Rare earth prices have been soaring for nearly three years. But now the market reportedly is experiencing a rapid downward turn - and the prices are falling back to earth.
The metals are used for a range of industrial purposes, such as refining oil and manufacturing batteries and wind turbines.
China has about 95 percent of the global supply and it controls the market through export quotas that limit the amount of rare earths sold to other nations. These limits are believed to be a primary factor in the soaring prices seen in the past.
However, the New York Times reports that international prices for some of the metals have fallen by two-thirds since August and are still dropping.
Reasons reported by executives include big companies in the United States, Europe and Japan moving operations to China, drawing down inventories, switching to alternative materials or even curtailing production to avoid paying extremely high prices, the Times reports.
The Chinese appear to be taking countermeasures to protect the market, which include halting production.

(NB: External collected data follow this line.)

Lemma spinOnce_flags (pending : list message) (s : DbwMpc) :
  waypoint_set (spinOnce pending s) = waypoint_set s || existsb is_OnWaypoints pending /\
  pose_set (spinOnce pending s) = pose_set s || existsb is_OnPose pending /\
  velocity_set (spinOnce pending s) = velocity_set s || existsb is_OnVelocity pending.
Proof.
  unfold spinOnce. revert s.
  induction pending as [|m rest IH]; intros s; simpl.
  - rewrite !orb_false_r. repeat split.
  - destruct (IH (deliver s m)) as (Hw & Hp & Hv). rewrite Hw, Hp, Hv.
    destruct m; simpl; rewrite ?orb_true_r, ?orb_true_l; repeat split;
      reflexivity.
Qed.

(** X9: after any number of turns of the loop, each of the flags
    [waypoint_set], [pose_set] and [velocity_set] is set exactly when it
    was set before the loop or a message of its channel arrived in one
    of the turns: a flag is raised by the first message of its channel
    and nothing lowers it again. *)
Theorem flags_raised_by_receipt_only (turns : list (list message)) (s : DbwMpc) :
  waypoint_set (fst (run_loop turns s)) =
    waypoint_set s || existsb is_OnWaypoints (concat turns) /\
  pose_set (fst (run_loop turns s)) =
    pose_set s || existsb is_OnPose (concat turns) /\
  velocity_set (fst (run_loop turns s)) =
    velocity_set s || existsb is_OnVelocity (concat turns).
Proof.
  rewrite run_loop_state. apply spinOnce_flags.
Qed.

Lemma spinOnce_other_channels (back : list message) (m : message) (s : DbwMpc) :
  Forall (fun m' => same_channel m m' = false) back ->
  match m with
  | OnEnabled _ => enabled (spinOnce back s) = enabled s
  | OnWaypoints _ =>
      waypoints (spinOnce back s) = waypoints s /\
      waypoint_set (spinOnce back s) = waypoint_set s
  | OnPose _ =>
      pose (spinOnce back s) = pose s /\ pose_set (spinOnce back s) = pose_set s
  | OnVelocity _ =>
      velocity (spinOnce back s) = velocity s /\
      velocity_set (spinOnce back s) = velocity_set s
  end.
Proof.
  unfold spinOnce. intros H. revert s.
  induction H as [|m' rest Hm' _ IH]; intros s; simpl.
  - destruct m; repeat split.
  - specialize (IH (deliver s m')).
    destruct m, m'; simpl in Hm'; try discriminate; exact IH.
Qed.

(** X10: latest value wins.  When a message is followed, in the turns
    that come after it, by no other message of its own channel, the
    node holds the payload of this message as the value of the channel
    (and the flag of the channel is set), whatever was delivered before
    it and whatever other channels delivered after it. *)
Theorem latest_message_wins (front back : list message) (m : message) (s : DbwMpc) :
  Forall (fun m' => same_channel m m' = false) back ->
  let s' := spinOnce (front ++ m :: back) s in
  match m with
  | OnEnabled b => enabled s' = b
  | OnWaypoints l => waypoints s' = l /\ waypoint_set s' = true
  | OnPose p => pose s' = p /\ pose_set s' = true
  | OnVelocity t => velocity s' = t /\ velocity_set s' = true
  end.
Proof.
  intros Hback s'. subst s'.
  rewrite spinOnce_app.
  change (spinOnce (m :: back) (spinOnce front s))
    with (spinOnce back (deliver (spinOnce front s) m)).
  pose proof (spinOnce_other_channels back m (deliver (spinOnce front s) m) Hback) as H.
  destruct m; simpl in *.
  - exact H.
  - destruct H as [H1 H2]. split; assumption.
  - destruct H as [H1 H2]. split; assumption.
  - destruct H as [H1 H2]. split; assumption.
Qed.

In October, Reuters reported that Baotou Rare Earth, China's top rare earths producer, announced a suspension of its smelting and separation operations for one month.
A filing to the Shanghai Stock Exchange reportedly noted that the move was aimed at supporting Beijing's efforts to preserve rare earth resources and end a sustained decline in prices.
Also, the New York Times reports that the Commerce Ministry has blocked companies from exporting at prices that it deems too low.
There are predictions that export quotas will be stricter in 2012, which may lead to pricing recovery.
“You’re going to see the market turn back much more like we saw at the first part of 2011,” said Mark Smith, CEO of Molycorp, to Business Week.